Je vois beaucoup de choses positives. En ville, les gens ont plus d’avantages surtout ceux qui travaillent dans la fonction publique. La plupart des gens du secteur informel ne s’y intéresse pas trop.
Dans les villages, il est du ressort de la chefferie coutumière et traditionnelle de sensibiliser les gens et à l’Etat, de mettre à la disposition de la chefferie coutumière, ce qui lui manque pour accomplir sa mission.
Je pense qu’il y a beaucoup d’avantages surtout pour les femmes qui, généralement n’ont pas l’information.
Avec l’appui de l’Etat, les chefs vont avoir une certaine force légale pour accompagner moralement et physiquement les couples à travers des sensibilisations.
Comme inconvénients, beaucoup de gens vont être réfractaires à la reconnaissance légale du mariage traditionnel et coutumier.
Si un homme veut pendre une deuxième épouse, il faut le consentement de la première. Non seulement, il n’y aura pas de consentement et cela risque de provoquer des frustrations.
Autre chose que je vois, est que traditionnellement, le mariage peut se faire chez nous, sans la présence des mariés puisqu’on peut faire le mariage coutumier sans même connaître le mari et après, on te dit, c’est ta femme. Et vice-versa.
Il y a combien de divorces dans ce pays ? C’est parce que les mariages coutumiers et traditionnels ne sont pas reconnus.

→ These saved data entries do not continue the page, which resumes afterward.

(** create and move with three arguments, run. *)
Lemma create_run3 (rb_name rb_target rb_force : VALUE) (w : world S) :
  rb_git_branch_collection_create [rb_name; rb_target; rb_force] w
  = if decide (TYPE rb_name = T_STRING) then
      if decide (TYPE rb_target = T_STRING) then
        match parsed_force rb_force with
        | None => (Raise (TypeError "Expected boolean value"), w)
        | Some force =>
          match engine_object_get (repo w) rb_target with
          | inl x => (Raise x, logged w [object_get_call rb_target])
          | inr commit =>
            match rb_name with
            | RString name =>
              if CString.has_nul name then
                (Raise (ArgumentError "string contains null byte"),
                 logged w [object_get_call rb_target])
              else
                (engine_outcome (fst (engine_branch_create (repo w) name commit force))
                                rugged_branch_new,
                 mk_world (snd (engine_branch_create (repo w) name commit force))
                          (calls w ++ [object_get_call rb_target]
                                   ++ [branch_create_call name commit force])
                          (live_iterators w))
            | _ => (Raise (wrong_argument_type rb_name T_STRING),
                    logged w [object_get_call rb_target])
            end
          end
        end
      else (Raise (wrong_argument_type rb_target T_STRING), w)
    else (Raise (wrong_argument_type rb_name T_STRING), w).
Proof.
  assert (Hrun : rb_git_branch_collection_create [rb_name; rb_target; rb_force] w
    = bind (Check_Type rb_name T_STRING) (fun _ =>
      bind (Check_Type rb_target T_STRING) (fun _ =>
      bind (if negb (NIL_P rb_force) then rugged_parse_bool rb_force else ret 0)
           (fun force =>
      bind (rugged_object_get rb_target) (fun target =>
      bind (StringValueCStr rb_name) (fun name =>
      bind (git_branch_create name target force) (fun r =>
      bind (rugged_exception_check (error_of r)) (fun _ =>
      bind (out_param r) (fun branch => ret (rugged_branch_new branch))))))))) w)
    by reflexivity.
  rewrite Hrun. clear Hrun. rewrite bind_run, Check_Type_run.
  destruct (decide (TYPE rb_name = T_STRING)) as [Hs|Hs]; [|reflexivity].
  rewrite bind_run, Check_Type_run.
  destruct (decide (TYPE rb_target = T_STRING)) as [Hs'|Hs']; [|reflexivity].
  rewrite bind_run, force_run.
  destruct (parsed_force rb_force) as [force|]; [|reflexivity].
  rewrite bind_run. unfold rugged_object_get. rewrite bind_run. cbn [log repo].
  destruct (engine_object_get (repo w) rb_target) as [x|commit]; [reflexivity|].
  rewrite bind_run.
  destruct rb_name; try discriminate Hs. unfold StringValueCStr.
  destruct (CString.has_nul s); [reflexivity|].
  unfold ret at 1. rewrite bind_run. unfold git_branch_create, update.
  rewrite bind_run. cbn [log repo calls live_iterators].
  destruct (engine_branch_create (repo w) s commit force) as [[b|e] db'];
    cbn [fst snd engine_outcome].
  - rewrite bind_run. cbn [error_of]. rewrite rugged_exception_check_ok.
    cbn [out_param]. rewrite bind_ret. unfold ret. now rewrite <- app_assoc.
  - rewrite bind_run. cbn [error_of]. rewrite rugged_exception_check_err.
    now rewrite <- app_assoc.
Qed.
(** [filepath.walkDir]: the callback is run on the node first; a directory
    that was not skipped is read and its entries are walked in order. *)
Fixpoint walkDir {S : Type}
  (fn : string -> node -> option oserr -> S -> walk_ctl * S)
  (path : string) (d : node) (st : S) {struct d} : walk_ctl * S :=
  match fn path d None st with
  | (Continue, st1) =>
      match d with
      | File _ => (Continue, st1)
      | Dir _ readErr entries =>
          let walkEntries :=
            fix walkEntries (es : list (string * node)) (st : S)
              : walk_ctl * S :=
              match es with
              | [] => (Continue, st)
              | (name, d1) :: es' =>
                  match walkDir fn (filepath.Join [path; name]) d1 st with
                  | (Continue, st') => walkEntries es' st'
                  | (SkipDir, st') => (Continue, st')
                  | (Abort e, st') => (Abort e, st')
                  end
              end in
          match readErr with
          | None => walkEntries entries st1
          | Some e =>
              match fn path d (Some e) st1 with
              | (Continue, st2) => walkEntries entries st2
              | (SkipDir, st2) => (Continue, st2)
              | (Abort e', st2) => (Abort e', st2)
              end
          end
      end
  | (SkipDir, st1) => if IsDir d then (Continue, st1) else (SkipDir, st1)
  | (Abort e, st1) => (Abort e, st1)
  end.

(** [filepath.WalkDir]: the root is [Lstat]ed; [SkipDir] at the top is not
    an error. *)
Definition WalkDir {S : Type} (env : Env) (root : string)
  (fn : string -> node -> option oserr -> S -> walk_ctl * S) (st : S)
  : option oserr * S :=
  let '(ctl, st') :=
    match Lstat env root with
    | Fail e => fn root (File None) (Some e) st
    | Ok d => walkDir fn root d st
    end in
  match ctl with
  | Abort e => (Some e, st')
  | _ => (None, st')
  end.

(** The variables the callback of [collectFiles] closes over. *)
Record collected : Type := mkCollected {
  files : list string;
  totalSize : Z;
  excludedCount : Z
}.

(** The callback handed to [WalkDir] by [collectFiles]. *)
Definition collectFn (source : string) (excludes : list string)
  (path : string) (d : node) (err : option oserr) (c : collected)
  : walk_ctl * collected :=
  match err with
  | Some e => (Abort e, c)
  | None =>
      let relPath :=
        match filepath.Rel (filepath.Dir source) path with
        | Some r => r
        | None => path
        end in
      if shouldExclude relPath excludes || shouldExclude path excludes then
        if IsDir d then
          (SkipDir, mkCollected (files c) (totalSize c) (excludedCount c + 1))
        else
          (Continue, mkCollected (files c) (totalSize c) (excludedCount c + 1))
      else if negb (IsDir d) then
        (Continue,
         mkCollected (files c ++ [path])%list
           (match d with
            | File (Some n) => wrap64 (totalSize c + n)
            | _ => totalSize c
            end)
           (excludedCount c))
      else (Continue, c)
  end.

Si ces mariages sont reconnus, ni l’homme ni la femme n’ose quitter son foyer. S’il y a un problème et que vous revenez voir les chefs, il y a toujours une solution.
Un autre problème que je vois, c’est la panoplie de mariages qui peut être légale.
Par exemple, au niveau des religieux, la femme peut être chrétienne et l’homme musulman. Ensemble, ils peuvent choisir d’aller dans une même direction. En cas de difficultés dans le foyer, si on doit regarder la loi, qui va prononcer le divorce ? Est-ce que c’est là où tu t’es marié légalement ? Est-ce que c’est au niveau coutumier ?…
Les gens vont opter d’aller où ça les arrange et tout ça, va causer des problèmes. Donc, il faut réfléchir à tout cela.
Lire aussi : Reconnaissance du mariage coutumier et religieux : Les femmes de droits en parlent
Un dernier mot !
Je voulais simplement insister sur le caractère immuable du mariage coutumier et religieux qui fait que si ce mariage devient légal, ça pourra aider beaucoup à la stabilisation de la société.
Mais, cela demande à ce que le code des personnes et de la famille soit revu dans le sens d’intégrer certaines règles traditionnelles qui ne soient pas contre les intérêts de la majorité. On a par exemple, l’introduction de la dot, les droits de succession des ascendants…
Je salue l’avènement de cette légalisation du mariage coutumier et religieux qui peut être encore, un tremplin pour asseoir une société stable, tournée vers l’avenir car c’est ce que nos ancêtres nous ont légués.